Lemma hash_loop_chain l c h (ix : list nat) :
  Forall (fun ch => Forall (fun t => u32_ok t = true) ch)
         ((fun i => take c (drop (i * c) l)) <$> ix) ->
  hash_loop blake3 l (Z.of_nat c) h ((fun i => (0 + Z.of_nat i * Z.of_nat c)%Z) <$> ix)
  = Ok (hash_chain blake3 h ((fun i => take c (drop (i * c) l)) <$> ix)).
Proof.
  revert h. induction ix as [|i ix IH]; intros h Hok; [done|].
  apply Forall_cons in Hok as [Hi Hok]. csimpl.
  unfold hash_one. rewrite Z.add_0_l, whole_chunk_slice, (pack_u32s_ok _ Hi). simpl.
  by rewrite IH.
Qed.

Lemma py_range_chunks n c : 0 < c ->
  py_range 0 (Z.of_nat n - Z.of_nat n mod Z.of_nat c) (Z.of_nat c)
  = Ok ((fun i => (0 + Z.of_nat i * Z.of_nat c)%Z) <$> seq 0 (n / c)).
Proof.
  intros Hc. unfold py_range. replace (Z.of_nat c =? 0)%Z with false by lia.
  rewrite range_len_whole by lia. f_equal. rewrite <- Nat2Z.inj_div.
  unfold seqZ. rewrite Nat2Z.id, <- list_fmap_compose.
  apply list_fmap_ext. intros i x _. simpl. lia.
Qed.

Lemma chunk_hashes_chain l c :
  0 < c -> Forall (Forall (fun t => u32_ok t = true)) (whole_chunks c l) ->
  chunk_hashes blake3 l (Z.of_nat c)
  = Ok (hash_chain blake3 (NONE_HASH blake3) (whole_chunks c l)).
Proof.
  intros Hc Hok. unfold chunk_hashes, py_mod, Zlen.
  replace (Z.of_nat c =? 0)%Z with false by lia. simpl.
  rewrite py_range_chunks by done. simpl. by apply hash_loop_chain.
Qed.

Lemma hash_chain_length h cs : length (hash_chain blake3 h cs) = length cs.
Proof. revert h. induction cs; intros h; simpl; [done|]. by f_equal. Qed.

Lemma hash_chain_take h cs n :
  hash_chain blake3 h (take n cs) = take n (hash_chain blake3 h cs).
Proof.
  revert h n. induction cs as [|c cs IH]; intros h [|n]; simpl; [done..|]. by f_equal.
Qed.
End chain_lemmas.

Lemma hash_loop_bad blake3 l c h (ix : list nat) :
  ~ Forall (fun ch => Forall (fun t => u32_ok t = true) ch)
           ((fun i => take c (drop (i * c) l)) <$> ix) ->
  hash_loop blake3 l (Z.of_nat c) h ((fun i => (0 + Z.of_nat i * Z.of_nat c)%Z) <$> ix)
  = Raise StructError.
Proof.
  revert h. induction ix as [|i ix IH]; intros h Hbad; [by destruct Hbad|].
  rewrite fmap_cons, Forall_cons in Hbad. csimpl.
  unfold hash_one, pack_u32s. rewrite Z.add_0_l, whole_chunk_slice.
  destruct (forallb u32_ok _) eqn:E; [|done]. simpl.
  apply forallb_Forall in E. rewrite IH; [done|]. naive_solver.
Qed.

Lemma chunks_ok_dec (chs : list (list Z)) :
  Forall (Forall (fun t => u32_ok t = true)) chs <-> forallb (forallb u32_ok) chs = true.
Proof.
  rewrite forallb_Forall. apply Forall_iff. intros ch. by rewrite forallb_Forall.
Qed.

Lemma all_tokens_chunks_ok c l :
  Forall (fun t => u32_ok t = true) l ->
  Forall (Forall (fun t => u32_ok t = true)) (whole_chunks c l).
Proof.
  intros H. apply Forall_forall. intros ch [i Hi]%list_elem_of_lookup.
  apply whole_chunks_lookup in Hi as [_ ->]. by apply Forall_take, Forall_drop.
Qed.

(** Every branch of [chunk_hashes]: a zero chunk size divides by zero, a
    negative one yields no chunk, a token of a whole chunk outside 32 bits
    fails to pack, and otherwise the digests are the chained digests of the
    whole chunks; tokens of the partial tail are never looked at. *)
Lemma chunk_hashes_all blake3 l c :
  chunk_hashes blake3 l c =
    if (c =? 0)%Z then Raise ZeroDivisionError
    else if (c <? 0)%Z then Ok []
    else if forallb (forallb u32_ok) (whole_chunks (Z.to_nat c) l)
         then Ok (hash_chain blake3 (NONE_HASH blake3) (whole_chunks (Z.to_nat c) l))
         else Raise StructError.
Proof.
  destruct (Z.eqb_spec c 0) as [->|Hne]; [done|].
  destruct (Z.ltb_spec c 0) as [Hneg|Hpos].
  - unfold chunk_hashes, py_mod, py_range. replace (c =? 0)%Z with false by lia.
    csimpl. unfold range_len. replace (0 <? c)%Z with false by lia.
    pose proof (Z.mod_neg_bound (Zlen l) c Hneg). pose proof (Zlen_nonneg l).
    replace (Zlen l - Zlen l mod c <? 0)%Z with false by lia. done.
  - assert (0 < Z.to_nat c)%nat as Hc by lia.
    replace c with (Z.of_nat (Z.to_nat c)) at 1 by lia. revert Hc.
    generalize (Z.to_nat c) as n. clear Hne Hpos c. intros n Hc.
    destruct (forallb _ _) eqn:E.
    + apply chunks_ok_dec in E. by apply chunk_hashes_chain.
    + unfold chunk_hashes, py_mod, Zlen.
      replace (Z.of_nat n =? 0)%Z with false by lia. simpl.
      rewrite py_range_chunks by lia. simpl. apply hash_loop_bad.
      intros Hok. apply (chunks_ok_dec (whole_chunks n l)) in Hok. congruence.
Qed.

(** ** Digest collisions *)

Section collisions.
Context (blake3 : bytes -> bytes).
Context (blake3_len : forall x, length (blake3 x) = 32).
(* ===== verification/L1Manager.v ===== *)
(** L1 cache manager (l1/manager.py): entries, reference counts and the lock
    protocol.

    Every public operation of [L1Manager] runs under [self.lock]; it is one
    transition of the monad [M], hence atomic.  Listeners are references [R]
    into a joint observer state [O] (the store controller and the LRU policy
    share theirs with their owners); the class [Listener] is what the manager
    needs of them. *)
From S2P Require Import Prelude Protocol Memory.
Local Open Scope py_scope.
Local Open Scope Z_scope.

(** ** Listeners *)

Inductive event := on_created | on_write_finished | on_touched | on_removed.

#[export] Instance event_eq_dec : EqDecision event.
Proof. solve_decision. Defined.

(** [getattr(listener, event)(keys)] *)
Class Listener (R O : Type) := dispatch : R -> event -> list ChunkKey -> O -> O.

(** ** Entries *)

Record Entry := mkEntry {
  entry_obj : MemoryObj;
  write_locked : bool;
  read_count : Z;
  is_temporary : bool
}.

#[export] Instance Entry_eq_dec : EqDecision Entry.
Proof. solve_decision. Defined.

Definition readable (e : Entry) : bool := negb (write_locked e).
Definition unlocked (e : Entry) : bool := negb (write_locked e) && (read_count e =? 0).

Definition set_write_locked (b : bool) (e : Entry) : Entry :=
  mkEntry (entry_obj e) b (read_count e) (is_temporary e).
Definition add_read_count (d : Z) (e : Entry) : Entry :=
  mkEntry (entry_obj e) (write_locked e) (read_count e + d) (is_temporary e).
Definition set_temporary (b : bool) (e : Entry) : Entry :=
  mkEntry (entry_obj e) (write_locked e) (read_count e) b.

# [Exercise aim]
Please copy the lines in the records above between the one holding "Lemma hash_chain_take h" and the one holding "unfold hash_one, pack_u32s.", inclusive, exactly and with no other line.

# [Task solution]
Lemma hash_chain_take h cs n :
  hash_chain blake3 h (take n cs) = take n (hash_chain blake3 h cs).
Proof.
  revert h n. induction cs as [|c cs IH]; intros h [|n]; simpl; [done..|]. by f_equal.
Qed.
End chain_lemmas.

Lemma hash_loop_bad blake3 l c h (ix : list nat) :
  ~ Forall (fun ch => Forall (fun t => u32_ok t = true) ch)
           ((fun i => take c (drop (i * c) l)) <$> ix) ->
  hash_loop blake3 l (Z.of_nat c) h ((fun i => (0 + Z.of_nat i * Z.of_nat c)%Z) <$> ix)
  = Raise StructError.
Proof.
  revert h. induction ix as [|i ix IH]; intros h Hbad; [by destruct Hbad|].
  rewrite fmap_cons, Forall_cons in Hbad. csimpl.
  unfold hash_one, pack_u32s. rewrite Z.add_0_l, whole_chunk_slice.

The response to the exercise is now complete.